— What is needed —
Your answer is the lines below, exactly, from the one that contains "Scenario.t0 fn Scenario.idle20" through the one that contains "String.length (createUniqueIdentifier w).1", both included.

*** Data extracts Section Begins ***

(** With a record that is not stale and a cached Session that is not
    anonymous and was active within the last 10 seconds, the callback
    receives the cached Session and the store is not asked anything. *)
Lemma createSession_found_throttled (i : string) (now t : Z) (s : record) (w : World)
    (r : nat) (so : Session) :
  i ≠ "" ->
  Js.lt (lastActive s) (now - maxAge w) = false ->
  sessionIndex w !! i = Some (Js.Ref r) ->
  heap w !! r = Some so ->
  Js.truthy_bool (anonymous (data so)) = false ->
  lastActive (data so) = Some t -> t ≠ 0%Z -> (now - 10 * 1000 <= t)%Z ->
  exists w',
    (forall fn, createSession_found (Some i) now fn None (Some s) w = fn None (Some r) w')
    /\ trace w' = trace w
    /\ rows w' = rows w
    /\ heap w' = heap w
    /\ sessionIndex w' !! i = Some (Js.Ref r).
Proof.
  intros Hi Hfresh Hidx Hr Ha Ht H0 Hle. unfold createSession_found.
  rewrite Hfresh. simpl. rewrite (get_own _ _ _ Hidx).
  assert (Hi' : negb (String.eqb i "") = true) by (apply (truthy_str_Some i Hi)).
  rewrite Hi'.
  assert (Hdue : forall w3, heap w3 = heap w -> due_for_stamp now (data (deref w3 r)) = false).
  { intros w3 E. unfold deref. rewrite E, Hr. simpl.
    eapply due_for_stamp_recent; eauto. }
  unfold due_for_stamp in Hdue. unfold createSession_stamp. cbv zeta.
  destruct (Js.truthy_str (uid s)); rewrite Hdue by reflexivity;
    (eexists; split; [intros fn; reflexivity|]); simpl;
    rewrite lookup_insert_eq; auto.
Qed.

(** With a record that is not stale and a cached Session that is not
    anonymous and whose [lastActive] is unset or older than 10 seconds,
    the Session is stamped with [now] and saved, and only then does the
    callback run: when the store acknowledges, the stamped record is in the
    store by then. *)
Lemma createSession_found_stamps (i j : string) (now : Z) (s : record) (w : World)
    (r : nat) (so : Session) :
  i ≠ "" ->
  Js.lt (lastActive s) (now - maxAge w) = false ->
  sessionIndex w !! i = Some (Js.Ref r) ->
  heap w !! r = Some so ->
  Js.truthy_bool (anonymous (data so)) = false ->
  Js.truthy_num (lastActive (data so)) = false
  \/ Js.lt (lastActive (data so)) (now - 10 * 1000) = true ->
  id (data so) = Some j -> j ≠ "" ->
  ok_for 2 w ->
  exists w',
    (forall fn, createSession_found (Some i) now fn None (Some s) w = fn None (Some r) w')
    /\ data (deref w' r) = with_lastActive (Some now) (data so)
    /\ with_lastActive (Some now) (data so) ∈ rows w'
    /\ trace w' = trace w ++ [ StoreRemove (QId (Some j));
                               StoreInsert (with_lastActive (Some now) (data so)) ].
Proof.
  intros Hi Hfresh Hidx Hr Ha Hold Hj Hj' Hok. unfold createSession_found.
  rewrite Hfresh. simpl. rewrite (get_own _ _ _ Hidx).
  assert (Hi' : negb (String.eqb i "") = true) by (apply (truthy_str_Some i Hi)).
  rewrite Hi'. unfold createSession_stamp. cbv zeta.
  assert (Hlt : r < length (heap w)) by (eapply lookup_lt_Some; eauto).
  assert (Hdue : negb (Js.truthy_bool (anonymous (data so)))
                 && (negb (Js.truthy_num (lastActive (data so)))
                     || Js.lt (lastActive (data so)) (now - 10 * 1000)) = true).
  { rewrite Ha. simpl. destruct Hold as [->| ->]; [reflexivity|apply orb_true_r]. }
  set (w2 := set_sessionIndex <[i := Js.Ref r]> w).
  set (w3 := if Js.truthy_str (uid s)
             then set_userSessionIndex <[Js.prop_key (Js.of_field (uid s)) := Js.Ref r]> w2
             else w2).
  assert (E3 : heap w3 = heap w /\ faults w3 = faults w /\ trace w3 = trace w
               /\ rows w3 = rows w).
  { unfold w3, w2. destruct (Js.truthy_str (uid s)); simpl; auto. }
  destruct E3 as (Eh & Ef & Et & Er).
  assert (Hd3 : deref w3 r = so) by (unfold deref; rewrite Eh, Hr; reflexivity).
  simpl. rewrite Hd3, Hdue.
  set (w4 := update r (fun so0 => with_data (with_lastActive (Some now) (data so0)) so0) w3).
  set (so4 := with_data (with_lastActive (Some now) (data so)) so).
  assert (Hr4 : heap w4 !! r = Some so4).
  { unfold w4, update. simpl. rewrite Hd3, Eh. apply list_lookup_insert_eq. exact Hlt. }
  assert (Hp : save_prepare r w4 = (data so4, Js.Undefined, w4)).
  { unfold save_prepare, deref. rewrite Hr4. simpl. rewrite Ha. reflexivity. }
  destruct (save_succeeds r w4 so4 (data so4) Js.Undefined w4 j Hr4 Hp Hj Hj')
    as (w' & Hsave & _ & _ & _ & Hheap & Hrows & Htrace & _).
  { unfold ok_for, w4. simpl. rewrite Ef. exact Hok. }
  exists w'. split; [intros fn; apply Hsave|]. split_and!.
  - unfold deref. rewrite Hheap, list_lookup_insert_eq; [reflexivity|].
    eapply lookup_lt_Some; eauto.
  - rewrite Hrows. apply elem_of_app. right. apply list_elem_of_singleton. reflexivity.
  - rewrite Htrace. unfold w4. simpl. rewrite Et. reflexivity.
Qed.

(** C3 at a record last active 20 seconds ago: the first
    [createSession('abc')] builds Session 0, stamps it and saves it, which
    leaves the session index without an entry under 'abc'; the second
    call, 5 seconds later, writes nothing but finds no cached Session and
    hands its callback a newly built Session 1. *)
Theorem second_createSession_builds_new_session :
  exists w1 w2,
    (forall fn, createSession (Some "abc") Scenario.t0 fn Scenario.idle20
                = fn None (Some 0) w1)
    /\ trace w1 = trace Scenario.idle20
                  ++ [ StoreFind (QId (Some "abc")); StoreRemove (QId (Some "abc"));
                       StoreInsert (Scenario.abc (Some Scenario.t0)) ]
    /\ sessionIndex w1 !! "abc" = None
    /\ sessionIndex w1 !! "undefined" = Some (Js.Ref 0)
    /\ (forall fn, createSession (Some "abc") (Scenario.t0 + 5000) fn w1
                   = fn None (Some 1) w2)
    /\ trace w2 = trace w1 ++ [ StoreFind (QId (Some "abc")) ]
    /\ length (heap w1) = 1
    /\ length (heap w2) = 2
    /\ sessionIndex w2 !! "abc" = Some (Js.Ref 1).
Proof.
  eexists _, _. split; [intros fn; vm_compute; reflexivity|].
  split; [vm_compute; reflexivity|].
  split; [vm_compute; reflexivity|].
  split; [vm_compute; reflexivity|].
  split; [intros fn; vm_compute; reflexivity|].
  vm_compute. auto.
Qed.

(** * Further properties *)

(** ** createUniqueIdentifier *)

(** X1. Every identifier is 128 lowercase hexadecimal characters, and
    drawing it moves the random source on by 64 bytes and changes nothing
    else, so the next identifier is made of the next 64 bytes. *)
Theorem createUniqueIdentifier_format (w : World) :
  String.length (createUniqueIdentifier w).1 = 128
  /\ all_hex (createUniqueIdentifier w).1 = true
  /\ (createUniqueIdentifier w).2 = set_cursor (cursor w + 64) w
  /\ (createUniqueIdentifier (createUniqueIdentifier w).2).1
     = toHex (map (entropy w) (seq (cursor w + 64) 64)).
Proof.
  split; [apply createUniqueIdentifier_length|].
  split; [apply toHex_all_hex|]. split; reflexivity.
Qed.

(** ** save: callbacks and failures *)

Lemma store_remove_quiet (q : query) (w : World) :
  exists err w',
    (forall fn, Store.remove q fn w = fn err w')
    /\ heap w' = heap w
    /\ socketQueue w' = socketQueue w.
Proof.
  unfold Store.remove, Store.next_fault. cbn [faults log].
  destruct (faults w) as [|[e|] fs];
    [ exists None | exists (Some e) | exists None ];
    (eexists; split; [intros fn; reflexivity|]); auto.
Qed.

Lemma remove_calls_back (target : option record) (r : nat) (w : World) :
  exists err w',
    (forall fn, remove target r fn w = fn err w')
    /\ heap w' = heap w
    /\ socketQueue w' = socketQueue w.
Proof.
  unfold remove. destruct (negb (Js.truthy_str (id (default (data (deref w r)) target)))).
  - exists None, w. auto.
  - match goal with
    | |- context [Store.remove ?q _ ?W] =>
        destruct (store_remove_quiet q W) as (err & w' & Hk & Hh & Hq)
    end.
    exists err, w'. split; [exact Hk|]. rewrite Hh, Hq. auto.
Qed.

Lemma indexed_quiet (r : nat) (v : Js.ident) (res : record) (w : World) :
  length (heap (indexed r v res w)) = length (heap w)
  /\ socketQueue (indexed r v res w) = socketQueue w.
Proof.
  unfold indexed, update. destruct (Js.truthy_str (uid res));
    cbn [heap socketQueue set_heap set_sessionIndex set_userSessionIndex];
    rewrite !length_insert; auto.
Qed.

Lemma store_insert_quiet (d : record) (w : World) :
  exists out w',
    (forall fn, Store.insert d fn w = fn out w')
    /\ heap w' = heap w
    /\ socketQueue w' = socketQueue w.
Proof.
  unfold Store.insert, Store.next_fault. cbn [faults log].
  destruct (faults w) as [|[e|] fs].
  - unfold Store.identify, createUniqueIdentifier, randomBytes.
    destruct (Js.truthy_str (id d));
      (eexists (inr _), _; split; [intros fn; reflexivity|]); auto.
  - exists (inl e). eexists. split; [intros fn; reflexivity|]. auto.
  - unfold Store.identify, createUniqueIdentifier, randomBytes.
    destruct (Js.truthy_str (id d));
      (eexists (inr _), _; split; [intros fn; reflexivity|]); auto.
Qed.

Lemma save_removed_calls_back (r : nat) (d : record) (v : Js.ident)
    (err : option error) (w : World) :
  exists e res w',
    (forall fn, save_removed r d v fn err w = fn e res w')
    /\ (e = None /\ is_Some res \/ is_Some e /\ res = None)
    /\ length (heap w') = length (heap w)
    /\ socketQueue w' = socketQueue w.
Proof.
  unfold save_removed. destruct err as [e|].
  - exists (Some e), None, w. split; [reflexivity|]. split; [right; eauto|]. auto.
  - destruct (store_insert_quiet d w) as (out & w1 & Hk & Hh & Hq).
    destruct out as [e|res].
    + exists (Some e), None, w1. split; [intros fn; rewrite Hk; reflexivity|].
      split; [right; eauto|]. rewrite Hh, Hq. auto.
    + exists None, (Some res), (indexed r v res w1).
      split; [intros fn; rewrite Hk; reflexivity|].
      split; [left; eauto|].
      destruct (indexed_quiet r v res w1) as [L Q]. rewrite L, Q, Hh, Hq. auto.
Qed.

*** Data extracts Section Ends ***

— Completed task —
    (forall fn, createSession (Some "abc") Scenario.t0 fn Scenario.idle20
                = fn None (Some 0) w1)
    /\ trace w1 = trace Scenario.idle20
                  ++ [ StoreFind (QId (Some "abc")); StoreRemove (QId (Some "abc"));
                       StoreInsert (Scenario.abc (Some Scenario.t0)) ]
    /\ sessionIndex w1 !! "abc" = None
    /\ sessionIndex w1 !! "undefined" = Some (Js.Ref 0)
    /\ (forall fn, createSession (Some "abc") (Scenario.t0 + 5000) fn w1
                   = fn None (Some 1) w2)
    /\ trace w2 = trace w1 ++ [ StoreFind (QId (Some "abc")) ]
    /\ length (heap w1) = 1
    /\ length (heap w2) = 2
    /\ sessionIndex w2 !! "abc" = Some (Js.Ref 1).
Proof.
  eexists _, _. split; [intros fn; vm_compute; reflexivity|].
  split; [vm_compute; reflexivity|].
  split; [vm_compute; reflexivity|].
  split; [vm_compute; reflexivity|].
  split; [intros fn; vm_compute; reflexivity|].
  vm_compute. auto.
Qed.

(** * Further properties *)

(** ** createUniqueIdentifier *)

(** X1. Every identifier is 128 lowercase hexadecimal characters, and
    drawing it moves the random source on by 64 bytes and changes nothing
    else, so the next identifier is made of the next 64 bytes. *)
Theorem createUniqueIdentifier_format (w : World) :
  String.length (createUniqueIdentifier w).1 = 128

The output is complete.